Depressed Responsiveness to Adrenaline in Platelets from Apparently Normal Human Donors: a Familial Trait

S ummary . Decreased responsiveness to adrenaline has been observed in five apparently normal unrelated human donors. In four of the donors this trait is inherited. Three of the donors, as well as their affected relatives, also exhibit depressed responsiveness to collagen and vasopressin but normal responsiveness to ADP and thrombin. The other two affected donors exhibit normal responsiveness to most other agonists. Normal responsiveness can be restored in all instances either by incubating the platelet‐rich plasma at 20°C or by addition of a low concentration of the divalent cation ionophore, A‐23187. All affected platelets which have been examined have ATP and ADP contents, cholesterol to phospholipid ratios, and phospholipid class compositions within the normal range.
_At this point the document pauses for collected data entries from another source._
(** * Phytoport: the comparison core

    A shallow embedding of the annotation-comparison code of the
    repository ([compare/domains.py], [compare/ps_sites.py] and
    [compare/msa_ps_sites.py]) and the properties of its matchers,
    coordinate mapper, filters and summariser.

    Conventions of the embedding:
    - Python [int] is [Z]; [str] is [string]; a tuple is a Rocq tuple.
    - A [dict] that is only looked up is a [gmap]; a [dict] whose
      iteration order is used is an insertion-ordered association list.
    - A [set] is a [gset].
    - Loops are left folds over the list they iterate, threading the
      local variables they mutate.
    - A raised exception is the [Raise] branch of [result]. *)

From Stdlib Require Import ZArith String Ascii List Sorted Permutation.
From stdpp Require Import gmap strings list sorting.

#[local] Set Warnings "-clear-no-such-hyp".

Local Open Scope Z_scope.

(** ** Python built-ins used by the three modules *)

(** The exceptions the modules raise themselves, with their message;
    of a formatted message the constant part is kept. *)
Inductive exn : Type :=
  | ValueError (msg : string).

Inductive result (A : Type) : Type :=
  | Ok (a : A)
  | Raise (e : exn).
Arguments Ok {A} a.
Arguments Raise {A} e.

Section Builtins.
Context {A : Type}.

(** [lst.sort(key=...)] : a stable sort by an integer key.  The element
    [x] is put in front of the first element whose key is not smaller,
    so that elements with equal keys keep their relative order. *)
Fixpoint insert_by_key (key : A → Z) (x : A) (l : list A) : list A :=
  match l with
  | [] => [x]
  | y :: l' =>
      if key x <=? key y then x :: y :: l'
      else y :: insert_by_key key x l'
  end.

Fixpoint sort_by_key (key : A → Z) (l : list A) : list A :=
  match l with
  | [] => []
  | x :: l' => insert_by_key key x (sort_by_key key l')
  end.

(** [min(x :: l, key=...)] : the first element with the least key. *)
Fixpoint min_by_key (key : A → Z) (x : A) (l : list A) : A :=
  match l with
  | [] => x
  | y :: l' =>
      if key y <? key x then min_by_key key y l'
      else min_by_key key x l'
  end.

(** [lst.remove(x)] on a list that holds [x]: drops its first
    occurrence. *)
Fixpoint remove_first `{EqDecision A} (x : A) (l : list A) : list A :=
  match l with
  | [] => []
  | y :: l' => if decide (x = y) then l' else y :: remove_first x l'
  end.
End Builtins.

(** [s.split(sep)] for a one-character separator. *)
Fixpoint split (sep : ascii) (s : string) : list string :=
  match s with
  | EmptyString => [EmptyString]
  | String c s' =>
      if Ascii.eqb c sep then EmptyString :: split sep s'
      else match split sep s' with
           | [] => [String c EmptyString]
           | p :: ps => String c p :: ps
           end
  end.

(** [full_header.split("|")[-1]] *)
Definition short_header (full_header : string) : string :=
  List.last (split "|" full_header) EmptyString.

(** [needle in hay] on strings. *)
Fixpoint contains (needle hay : string) : bool :=
  String.prefix needle hay ||
  match hay with
  | EmptyString => false
  | String _ hay' => contains needle hay'
  end.

(** [str.upper()] on ASCII text. *)
Definition upper_ascii (c : ascii) : ascii :=
  let n := N_of_ascii c in
  if ((97 <=? n) && (n <=? 122))%N then ascii_of_N (n - 32) else c.

Fixpoint upper (s : string) : string :=
  match s with
  | EmptyString => EmptyString
  | String c s' => String (upper_ascii c) (upper s')
  end.

(** ** compare/domains.py *)

Module Domains.

(** [Domain = Tuple[str, str, int, int]] : (predictor, domain_name,
    start, end). *)
Abbreviation Domain := (string * string * Z * Z)%type.

(** A paired common domain :
    [(name, (s1, e1), (s2, e2), src1, src2)]. *)
Abbreviation Common := (string * (Z * Z) * (Z * Z) * string * string)%type.

(** [by_name2[name].append(d)] on the [defaultdict(list)]; the keys keep
    their insertion order, which [by_name2.values()] later relies on. *)
Fixpoint bucket_append (name : string) (d : Domain)
    (by_name : list (string * list Domain)) : list (string * list Domain) :=
  match by_name with
  | [] => [(name, [d])]
  | (k, dlist) :: rest =>
      if decide (k = name) then (k, dlist ++ [d]) :: rest
      else (k, dlist) :: bucket_append name d rest
  end.

(** [by_name2[name]] when [name in by_name2], [None] otherwise. *)
Fixpoint bucket_lookup (name : string)
    (by_name : list (string * list Domain)) : option (list Domain) :=
  match by_name with
  | [] => None
  | (k, dlist) :: rest =>
      if decide (k = name) then Some dlist else bucket_lookup name rest
  end.

Definition index_by_name (domains2 : list Domain)
    : list (string * list Domain) :=
  fold_left (λ by_name2 d, bucket_append d.1.1.2 d by_name2) domains2 [].

(** The body of [for d1 in domains1], on the local variables
    [(common, unique1, used_d2)]. *)
Definition match_step (by_name2 : list (string * list Domain))
    (st : list Common * list Domain * gset Domain) (d1 : Domain)
    : list Common * list Domain * gset Domain :=
  let '(common, unique1, used_d2) := st in
  let '(src1, name1, s1, e1) := d1 in
  match bucket_lookup name1 by_name2 with
  | None => (common, unique1 ++ [d1], used_d2)
  | Some bucket =>
      let candidates := filter (λ d2, d2 ∉ used_d2) bucket in
      match candidates with
      | [] => (common, unique1 ++ [d1], used_d2)
      | c :: cs =>
          let d2 := min_by_key (λ x : Domain, Z.abs (x.1.2 - s1)) c cs in
          (common ++ [(name1, (s1, e1), (d2.1.2, d2.2), src1, d2.1.1.1)],
           unique1,
           {[d2]} ∪ used_d2)
      end
  end.

Definition match_loop (domains1 domains2 : list Domain)
    : list Common * list Domain * gset Domain :=
  fold_left (match_step (index_by_name domains2)) domains1 ([], [], ∅).

Definition find_common_domains (domains1 domains2 : list Domain)
    : list Common * list Domain * list Domain :=
  let by_name2 := index_by_name domains2 in
  let '(common, unique1, used_d2) := match_loop domains1 domains2 in
  let unique2 :=
    flat_map (λ kv : string * list Domain,
                filter (λ d, d ∉ used_d2) kv.2) by_name2 in
  (common, unique1, unique2).

(** [summary[name]] on the [defaultdict] : the entry, or the default
    [{"Δstart": 0, "Δend": 0}]. *)
Definition entry (summary : gmap string (Z * Z)) (name : string) : Z * Z :=
  default (0, 0) (summary !! name).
Both the resting level of cyclic‐3′,5′‐AMP and the ability of adrenaline to prevent elevation of cyclic‐3′.5′‐AMP levels by prostaglandin E 1 are normal. Mixing experiments demonstrate the absence of a circulating inhibitor of platelet function and suggest that the defect resides in the platelets. We conclude that the depressed responsiveness of human platelets to adrenaline may result from a defect in Ca 2+ mobilization to the cytosol.